Mr Brophy, a school teacher in his early 40s, grew up in Sydney’s northwest and had been keen to settle in the area. But he couldn’t find a single property in Seven Hills or neighbouring suburbs to fit his budget.
By contrast, he secured a four-bedroom Brisbane property, on a 700-square metre block, for about $600,000.
“The prices were so much cheaper in Brisbane, particularly with regard to the proximity to the city and still having a mortgage that’s reasonably comfortable to pay on one wage,” he said.
Mr Brophy is part of a growing trend of prospective home buyers heading interstate.
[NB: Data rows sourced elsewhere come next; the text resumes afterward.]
(** * TaskFlow (script.js): a shallow embedding and its properties

    The program is a browser to-do list.  Its state is the global array
    [tasks], mirrored to [localStorage] under the key ['tasks'] and painted
    into the page after every change.  This development embeds

    - JavaScript strings as sequences of UTF-16 code units,
    - the platform functions the script calls ([String.prototype.trim],
      [JSON.parse], [JSON.stringify], [Number::toString]) as far as the
      script uses them,
    - the script's own functions ([escapeHtml], [createTaskElement],
      [renderAllTasks], [persistTasks], [handleAddTask], [handleDeleteTask],
      [handleToggleComplete], [handleExportTasks] and the initialisation of
      [tasks]) as state-passing functions over a [World],

    and then states and proves the properties of the specification. *)

From Stdlib Require Import List NArith ZArith Bool Lia String Ascii Decimal DecimalZ DecimalPos DecimalFacts Sorted.
Import ListNotations.

#[local] Set Warnings "-register-all".
Local Open Scope N_scope.

(* ================================================================== *)
(** * Part I: definitions                                              *)
(* ================================================================== *)

(** ** JavaScript strings *)

(** A JavaScript string is a finite sequence of 16-bit code units; [length]
    counts code units. *)
Definition codeunit := N.
Definition jsstring := list codeunit.

(** [js "abc"] is the JavaScript string with the same characters, for
    literals written in ASCII. *)
Definition js (s : string) : jsstring :=
  map N_of_ascii (list_ascii_of_string s).

(** The double quote, U+0022. *)
Definition dquote : jsstring := [34].
(** The line feed, U+000A. *)
Definition newline : jsstring := [10].

Fixpoint jsstring_eqb (a b : jsstring) : bool :=
  match a, b with
  | [], [] => true
  | x :: a', y :: b' => (x =? y) && jsstring_eqb a' b'
  | _, _ => false
  end.

(** [s.substring(0, n)]. *)
Definition substring0 (n : nat) (s : jsstring) : jsstring := firstn n s.

(** The code points [String.prototype.trim] strips: ECMAScript's WhiteSpace
    (TAB, VT, FF, ZWNBSP and the Unicode category Zs) and LineTerminator
    (LF, CR, LS, PS).  All of them are single code units. *)
Definition isTrimSpace (c : codeunit) : bool :=
  (c =? 9) || (c =? 10) || (c =? 11) || (c =? 12) || (c =? 13) ||
  (c =? 32) || (c =? 160) || (c =? 5760) ||
  ((8192 <=? c) && (c <=? 8202)) ||
  (c =? 8232) || (c =? 8233) || (c =? 8239) || (c =? 8287) ||
  (c =? 12288) || (c =? 65279).

Fixpoint trimStart (s : jsstring) : jsstring :=
  match s with
  | [] => []
  | c :: r => if isTrimSpace c then trimStart r else s
  end.

Fixpoint trimEnd (s : jsstring) : jsstring :=
  match s with
  | [] => []
  | c :: r =>
      match trimEnd r with
      | [] => if isTrimSpace c then [] else [c]
      | r' => c :: r'
      end
  end.

(** [s.trim()]. *)
Definition trim (s : jsstring) : jsstring := trimEnd (trimStart s).

(** ** Number::toString on integers *)

Definition digit_char (d : N) : codeunit := 48 + d.

Fixpoint chars_of_uint (u : uint) : jsstring :=
  match u with
  | Nil => []
  | D0 r => digit_char 0 :: chars_of_uint r
  | D1 r => digit_char 1 :: chars_of_uint r
  | D2 r => digit_char 2 :: chars_of_uint r
  | D3 r => digit_char 3 :: chars_of_uint r
  | D4 r => digit_char 4 :: chars_of_uint r
  | D5 r => digit_char 5 :: chars_of_uint r
  | D6 r => digit_char 6 :: chars_of_uint r
  | D7 r => digit_char 7 :: chars_of_uint r
  | D8 r => digit_char 8 :: chars_of_uint r
  | D9 r => digit_char 9 :: chars_of_uint r
  end.

Definition chars_of_int (i : Decimal.int) : jsstring :=
  match i with
  | Pos u => chars_of_uint u
  | Neg u => 45 :: chars_of_uint u
  end.

(** A JavaScript number is a double.  The integers of magnitude at most
    2^53 are represented exactly, and Number::toString prints them in plain
    decimal notation; [Date.now()] always lies in that range. *)
Definition safeInteger (z : Z) : bool :=
  (Z.abs z <=? 9007199254740992)%Z.

(** [String(z)] for an integer [z] (faithful when [safeInteger z]). *)
Definition Number_toString (z : Z) : jsstring := chars_of_int (Z.to_int z).

Definition nat_toString (n : nat) : jsstring := Number_toString (Z.of_nat n).

(** ** JSON *)

Module JSON.

(** The values [JSON.parse] builds.  A number literal that denotes an
    integer exactly representable as a double is [JNum]; any other number
    literal (fraction, exponent, magnitude above 2^53) is kept as [JReal]
    with its decimal notation, its double value is not computed.  An object
    lists its properties in the order JavaScript enumerates them. *)
Inductive jsval : Type :=
| JNull
| JBool (b : bool)
| JNum (z : Z)
| JReal (d : Decimal.decimal)
| JStr (s : jsstring)
| JArr (items : list jsval)
| JObj (props : list (jsstring * jsval)).

Inductive token : Type :=
| TLBrace | TRBrace | TLBracket | TRBracket | TColon | TComma
| TString (s : jsstring)
| TInt (z : Z)
| TReal (d : Decimal.decimal)
| TTrue | TFalse | TNull.

(** *** Lexical grammar *)

(** JSON white space: TAB, LF, CR, SP. *)
Definition is_ws (c : codeunit) : bool :=
  (c =? 9) || (c =? 10) || (c =? 13) || (c =? 32).

Fixpoint skip_ws (s : jsstring) : jsstring :=
  match s with
  | [] => []
  | c :: r => if is_ws c then skip_ws r else s
  end.

Definition is_digit (c : codeunit) : bool := (48 <=? c) && (c <=? 57).

Definition digit_cons (c : codeunit) (u : uint) : uint :=
  if c =? 48 then D0 u else if c =? 49 then D1 u else if c =? 50 then D2 u
  else if c =? 51 then D3 u else if c =? 52 then D4 u else if c =? 53 then D5 u
  else if c =? 54 then D6 u else if c =? 55 then D7 u else if c =? 56 then D8 u
  else D9 u.

(** The longest run of decimal digits at the head of [s]. *)
Fixpoint lex_digits (s : jsstring) : uint * jsstring :=
  match s with
  | [] => (Nil, [])
  | c :: r =>
      if is_digit c then
        let (u, rest) := lex_digits r in (digit_cons c u, rest)
      else (Nil, s)
  end.

(** The integer part of a JSON number is [0] or starts with a digit 1-9. *)
Definition int_part_ok (u : uint) : bool :=
  match u with
  | Nil => false
  | D0 Nil => true
  | D0 _ => false
  | _ => true
  end.

Definition lex_fraction (s : jsstring) : option (option uint * jsstring) :=
  match s with
  | c :: r =>
      if c =? 46 then
        match lex_digits r with
        | (Nil, _) => None
        | (u, rest) => Some (Some u, rest)
        end
      else Some (None, s)
  | [] => Some (None, s)
  end.

Definition lex_exponent (s : jsstring) : option (option Decimal.int * jsstring) :=
  match s with
  | c :: r =>
      if (c =? 101) || (c =? 69) then
        let '(neg, r1) :=
          match r with
          | sg :: r' =>
              if sg =? 45 then (true, r')
              else if sg =? 43 then (false, r') else (false, r)
          | [] => (false, r)
          end in
        match lex_digits r1 with
        | (Nil, _) => None
        | (u, rest) => Some (Some (if neg then Neg u else Pos u), rest)
        end
      else Some (None, s)
  | [] => Some (None, s)
  end.

(** The token of a number literal; [-0] is read as [0], the two being equal
    under [===]. *)
Definition number_token (neg : bool) (ip : uint) (fr : option uint)
    (ex : option Decimal.int) : token :=
  let i := if neg then Neg ip else Pos ip in
  match fr, ex with
  | None, None =>
      if safeInteger (Z.of_int i) then TInt (Z.of_int i)
      else TReal (Decimal i Nil)
  | Some f, None => TReal (Decimal i f)
  | None, Some e => TReal (DecimalExp i Nil e)
  | Some f, Some e => TReal (DecimalExp i f e)
  end.

(** A number: [-? int frac? exp?]. *)
Definition lex_number (s : jsstring) : option (token * jsstring) :=
  let '(neg, s1) :=
    match s with
    | c :: r => if c =? 45 then (true, r) else (false, s)
    | [] => (false, s)
    end in
  let (ip, s2) := lex_digits s1 in
  if int_part_ok ip then
    match lex_fraction s2 with
    | Some (fr, s3) =>
        match lex_exponent s3 with
        | Some (ex, s4) => Some (number_token neg ip fr ex, s4)
        | None => None
        end
    | None => None
    end
  else None.

Definition hex_value (c : codeunit) : option N :=
  if (48 <=? c) && (c <=? 57) then Some (c - 48)
  else if (97 <=? c) && (c <=? 102) then Some (c - 87)
  else if (65 <=? c) && (c <=? 70) then Some (c - 55)
  else None.

Definition hex4 (h1 h2 h3 h4 : codeunit) : option codeunit :=
  match hex_value h1, hex_value h2, hex_value h3, hex_value h4 with
  | Some a, Some b, Some c, Some d => Some (a * 4096 + b * 256 + c * 16 + d)
  | _, _, _, _ => None
  end.

(** The single-character escapes: quote, backslash, slash, b, f, n, r, t. *)
Definition simple_escape (e : codeunit) : option codeunit :=
  if e =? 34 then Some 34
  else if e =? 92 then Some 92
  else if e =? 47 then Some 47
  else if e =? 98 then Some 8
  else if e =? 102 then Some 12
  else if e =? 110 then Some 10
  else if e =? 114 then Some 13
  else if e =? 116 then Some 9
  else None.

Definition prepend (c : codeunit) (x : option (jsstring * jsstring))
  : option (jsstring * jsstring) :=
  match x with
  | Some (str, rest) => Some (c :: str, rest)
  | None => None
  end.

(** The characters of a string literal after its opening quote, up to and
    including the closing quote; returns the string and the rest. *)
Fixpoint lex_string (s : jsstring) : option (jsstring * jsstring) :=
  match s with
  | [] => None
  | c :: r =>
      if c =? 34 then Some ([], r)
      else if c =? 92 then
        match r with
        | [] => None
        | e :: r1 =>
            if e =? 117 then
              match r1 with
              | h1 :: h2 :: h3 :: h4 :: r2 =>
                  match hex4 h1 h2 h3 h4 with
                  | Some u => prepend u (lex_string r2)
                  | None => None
                  end
              | _ => None
              end
            else
              match simple_escape e with
              | Some u => prepend u (lex_string r1)
              | None => None
              end
        end
      else if c <? 32 then None
      else prepend c (lex_string r)
  end.

Fixpoint strip_prefix (p s : jsstring) : option jsstring :=
  match p, s with
  | [], _ => Some s
  | a :: p', b :: s' => if a =? b then strip_prefix p' s' else None
  | _ :: _, [] => None
  end.

Definition lex_literal (word : string) (t : token) (s : jsstring)
  : option (token * jsstring) :=
  match strip_prefix (js word) s with
  | Some rest => Some (t, rest)
  | None => None
  end.

(** One token at the head of [s] (which does not start with white space). *)
Definition lex_token (s : jsstring) : option (token * jsstring) :=
  match s with
  | [] => None
  | c :: r =>
      if c =? 123 then Some (TLBrace, r)
      else if c =? 125 then Some (TRBrace, r)
      else if c =? 91 then Some (TLBracket, r)
      else if c =? 93 then Some (TRBracket, r)
      else if c =? 58 then Some (TColon, r)
      else if c =? 44 then Some (TComma, r)
      else if c =? 34 then
        match lex_string r with
        | Some (str, rest) => Some (TString str, rest)
        | None => None
        end
      else if (c =? 45) || is_digit c then lex_number s
      else if c =? 116 then lex_literal "true" TTrue s
      else if c =? 102 then lex_literal "false" TFalse s
      else if c =? 110 then lex_literal "null" TNull s
      else None
  end.

(** Every token takes at least one code unit, so [length s] is fuel enough. *)
Fixpoint tokenize (fuel : nat) (s : jsstring) : option (list token) :=
  match skip_ws s with
  | [] => Some []
  | c :: r =>
      match fuel with
      | O => None
      | S f =>
          match lex_token (c :: r) with
          | Some (t, rest) =>
              match tokenize f rest with
              | Some ts => Some (t :: ts)
              | None => None
              end
          | None => None
          end
      end
  end.

(** *** Syntactic grammar *)

(** A property key that is an array index (a canonical numeric string
    below 2^32 - 1): such keys are enumerated first, in ascending order. *)
Definition array_index (k : jsstring) : option N :=
  match lex_digits k with
  | (u, []) =>
      if int_part_ok u && (N.of_uint u <=? 4294967294)
      then Some (N.of_uint u) else None
  | _ => None
  end.

Definition has_property (k : jsstring) (props : list (jsstring * jsval)) : bool :=
  existsb (fun p => jsstring_eqb k (fst p)) props.

Fixpoint set_property (k : jsstring) (v : jsval) (props : list (jsstring * jsval))
  : list (jsstring * jsval) :=
  match props with
  | [] => []
  | (k', v') :: r =>
      if jsstring_eqb k k' then (k', v) :: r
      else (k', v') :: set_property k v r
  end.

Fixpoint insert_index (i : N) (k : jsstring) (v : jsval)
    (props : list (jsstring * jsval)) : list (jsstring * jsval) :=
  match props with
  | [] => [(k, v)]
  | (k', v') :: r =>
      match array_index k' with
      | Some j =>
          if j <? i then (k', v') :: insert_index i k v r
          else (k, v) :: props
      | None => (k, v) :: props
      end
  end.
(** * CELLINT-RC: the report parser and the identifier synthesis engine

    A shallow embedding of [DataAnalyzer.parse_report_content],
    [DataAnalyzer.calculate_possible_imsis] and
    [DataAnalyzer.calculate_possible_imeis] of [cellint-rc.py], with the
    pieces of the Python runtime they rest on ([str], [int], [str.lower],
    [str.zfill], slices, the [re] patterns they use, [hashlib.sha256] and
    the [random] draws).

    Conventions.
    - A Python [str] is a Rocq [string]; each character stands for the code
      point of the same number, so the texts covered are the ones whose
      code points are below 256.
    - A Python [int] is a [Z]. [int] reads a literal of at most
      [int_max_str_digits] digits and [str] prints an integer of at most as
      many; beyond that both raise [ValueError]: the limit is the one that
      the interpreter starts with.
    - The values of device data are strings, integers, booleans and [None];
      floats, lists and dictionaries are not covered. On the strings covered
      [str.encode] does not raise.
    - A raised exception is a value of [pyexn]; code that may raise returns
      a [result].
    - [random] is a tape of draws that is read left to right.
    - [Logger.log] only prints and appends to the log file; it is left out,
      but not the text of a message that prints an integer: making that text
      can raise. *)

From Stdlib Require Import ZArith NArith Ascii String List Lia.
From stdpp Require Import base option list gmap strings.

Local Open Scope Z_scope.

(** ** Exceptions and results *)

Inductive pyexn := TypeError | ValueError.

Definition exn_name (e : pyexn) : string :=
  match e with
  | TypeError => "TypeError"
  | ValueError => "ValueError"
  end.

Inductive result (A : Type) :=
  | Ok (a : A)
  | Raise (e : pyexn).
Arguments Ok {A} a.
Arguments Raise {A} e.

#[global] Instance result_ret : MRet result := λ A a, Ok a.

#[global] Instance result_bind : MBind result := λ A B k r,
  match r with
  | Ok a => k a
  | Raise e => Raise e
  end.

Definition returns {A} (r : result A) : Prop := ∃ a, r = Ok a.

(** ** Characters *)

Definition code (c : ascii) : N := N_of_ascii c.

Definition in_range (lo hi : N) (c : ascii) : bool :=
  ((lo <=? code c) && (code c <=? hi))%N.

(** [\d] of [re] on code points below 256, and the digits [int] accepts. *)
Definition is_digit (c : ascii) : bool := in_range 48 57 c.

Definition digit_val (c : ascii) : Z := Z.of_N (code c) - 48.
According to a recent survey of 1028 first home buyers by comparison site Finder, one-in-five are searching for their first property in a different state to where they currently reside.
The report found a quarter of first-home buyers from NSW are likely to consider buying property in another state, far more than those living in Queensland (19 per cent) and Victoria (17 per cent).
“Some are looking at real estate in other parts of the country where prices are more affordable, with many feeling the pressure to buy while interest rates are low,” Finder home loans spokesperson Sarah Megginson said.
The impact of COVID-19 has also caused a spike in demand for regional properties as residents consider a more laidback lifestyle, she said.
Home values in March showed the biggest monthly growth in 32 years, adding to the strain of putting together a home deposit.
According to research by Homeloans.com.au, a third of all Australian mortgage holders took five or more years to save for their deposit. Even then, the deposit is often not enough.
The study found at the standard loan-to-value ratio of 80 per cent, a $100,000 deposit would secure a property worth $480,000 in NSW and Victoria, even though median home prices in Sydney and Melbourne are $896,000 and $718,000 respectively.
It’s a situation Mr Brophy was familiar with while house hunting in Sydney.
“There was always uncertainty of when you could buy in Sydney. By the time you got the 20 per cent deposit, house prices had gone up, so it was like this unachievable goal,” he said.
Median home prices in Brisbane, Perth and Darwin are lower, making it easier to buy property in using the same $100,000 deposit.
“The heat in the housing market has left many first home buyers anxious about getting priced out of buying their dream home. As a result, borrowers are looking to other solutions, such as the bank of mum and dad, to help them get a foot in the door,” Homeloans CEO Scott McWilliam said.
The mortgage provider this week launched a new product called Quickstart, allowing eligible borrowers to secure a home loan with a deposit as low as five per cent.